Analysis-G is a Python package which aims to abstract and automate novel High Energy Particle Physics Analyses. Since most of HEPP software relies on complicated ROOT files, the framework attempts to minimize the need for writing complicated and inefficient nested for loops to retrieve the content. This is achieved by defining particles and events as Python classes and assigning these attributes which allow the framework to infer and assign particles to events. To bypass the speed limitations of Python, the underlying code has been written in C++ to assure scalability and minimize RAM usage when reading large number of ROOT files, without compromising the generality Python offers.

The framework places heavy emphasis on optimizing the interfacing between HEPP software and the machine learning community, which utilize vastly different data structure input. As such, once events are interpreted, they are stored in the HDF5 file format, thus removing the need for interacting with ROOT as early as possible. A particular advantage of using the framework is made apparent in the context of constructing Graph like structures, which are required for training Graph Neural Networks. Since events and particles alike are abstracted into objects, their attributes can be utilized to populate Graphs with edge, node and global features in a fast and simplistic way, without resorting to repetitive code being written. This will be illustrated in dedicated tutorials of the docs.

Given the growing trend in machine learning, for instance Graph Neural Networks (GNNs), the framework aims to remain Analysis agnostic, such that several mutually exclusive ATLAS/Belle-II analyses can benefit from a single optimized framework.
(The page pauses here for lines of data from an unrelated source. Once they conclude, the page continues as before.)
(** * WikiSort: a shallow embedding of [WikiSort.c]

    The sorter works on a [char *array] of [len] items of [size] bytes
    each and reaches the items only through pointers [&array[size * i]],
    the [Swap] macro, [memcpy] and [memmove].  The embedding keeps that
    interface: the algorithm is written once over a [Store], with byte
    offsets computed in [size_t] arithmetic, and is then read either on
    a list of items (one item per [size] bytes) or on raw bytes. *)

From Stdlib Require Import ZArith List Lia Bool Permutation Sorted.
From Stdlib Require Strings.Byte.
From Stdlib Require SpecFloat.
Import ListNotations.
Local Open Scope Z_scope.

(** ** [size_t] arithmetic (LP64: 64 bits, wrapping) *)

Definition SIZE_MAX1 : Z := 2 ^ 64.
Definition wrap (x : Z) : Z := x mod SIZE_MAX1.

Definition add (a b : Z) : Z := wrap (a + b).
Definition sub (a b : Z) : Z := wrap (a - b).
Definition mul (a b : Z) : Z := wrap (a * b).

Declare Scope size_t_scope.
Delimit Scope size_t_scope with size_t.
Infix "+%" := add (at level 50, left associativity).
Infix "-%" := sub (at level 50, left associativity).
Infix "*%" := mul (at level 40, left associativity).

(** ** Outcomes of running a piece of C

    [Undefined] is an access outside an object, a division by zero or a
    conversion to an integer type that cannot hold the value;
    [OutOfFuel] is a loop that was cut after [fuel] iterations. *)

Inductive outcome (A : Type) : Type :=
| Done (a : A)
| Undefined
| OutOfFuel.
Arguments Done {A} a.
Arguments Undefined {A}.
Arguments OutOfFuel {A}.

Definition bind {A B : Type} (m : outcome A) (k : A -> outcome B) : outcome B :=
  match m with
  | Done a => k a
  | Undefined => Undefined
  | OutOfFuel => OutOfFuel
  end.

Notation "x <- m ;; k" := (bind m (fun x => k))
  (at level 61, m at next level, right associativity).
Notation "' pat <- m ;; k" := (bind m (fun x => match x with pat => k end))
  (at level 61, pat pattern, m at next level, right associativity).

Definition lift {A : Type} (o : option A) : outcome A :=
  match o with Some a => Done a | None => Undefined end.

(** ** The memory interface

    [Arr] is an allocated object addressed by byte offsets, [Val] is
    what a comparison callback reads through a pointer into it. *)

Class Store (Arr Val : Type) : Type := {
  (* the pointer [&array[off]]; [None] when it does not point to an item *)
  ptr : Arr -> Z -> option Val;
  (* [Swap(&array[a], &array[b], size)] *)
  Swap : Arr -> Z -> Z -> Z -> option Arr;
  (* [memcpy(&dst[d], &src[s], n)], two different objects *)
  memcpy : Arr -> Z -> Arr -> Z -> Z -> option Arr;
  (* [memmove(&array[d], &array[s], n)] *)
  memmove : Arr -> Z -> Z -> Z -> option Arr;
  (* the object of no bytes a NULL pointer stands for *)
  NULL : Arr
}.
Core Packages in Analysis-G

EventTemplate: A class which is to be inherited by custom event implementations. This class interprets and retrieves data content found within ROOT files, and translates the ROOT structure in terms of particle content and per event attributes.
ParticleTemplate: A class used to define the most minimalistic representation of a particle expected to be found within the ROOT files. Particles derived from this class will be generated on a per event basis such that the exact number of particles in each event will be made available.
GraphTemplate: A template class which is used to specify which particles are to be used for Graph construction. Graph features are assigned at a later stage of the Analysis pipeline, and will be discussed and illustrated in a dedicated tutorial.
SelectionTemplate: A class used to define a simplistic selection strategy, where particles and events (derived from EventTemplates and ParticleTemplates) will be made available for additional processing. This class can be used to output ROOT n-tuples and then passed into some fitting tool, e.g. TRexFitter or PyHF
SampleTracer An abstract module which can be utilized as a completely standalone package and can be integrated with your own framework. This module aims to keep track of events and their original ROOT filename, and further permits fast event/graph retrieval. The output of this module is a small HDF5 file, which only holds meta-data and mappings between ROOT files and their associated event indices.
PyC (Python Custom) A completely detached package which implements high performance native C++ and CUDA code/kernels, which utilize the PyTorch API. Several interfaces are implemented, namely switching from Cartesian to Polar coordinates, computing scalar invariant masses from particles, single/double neutrino reconstruction and many more.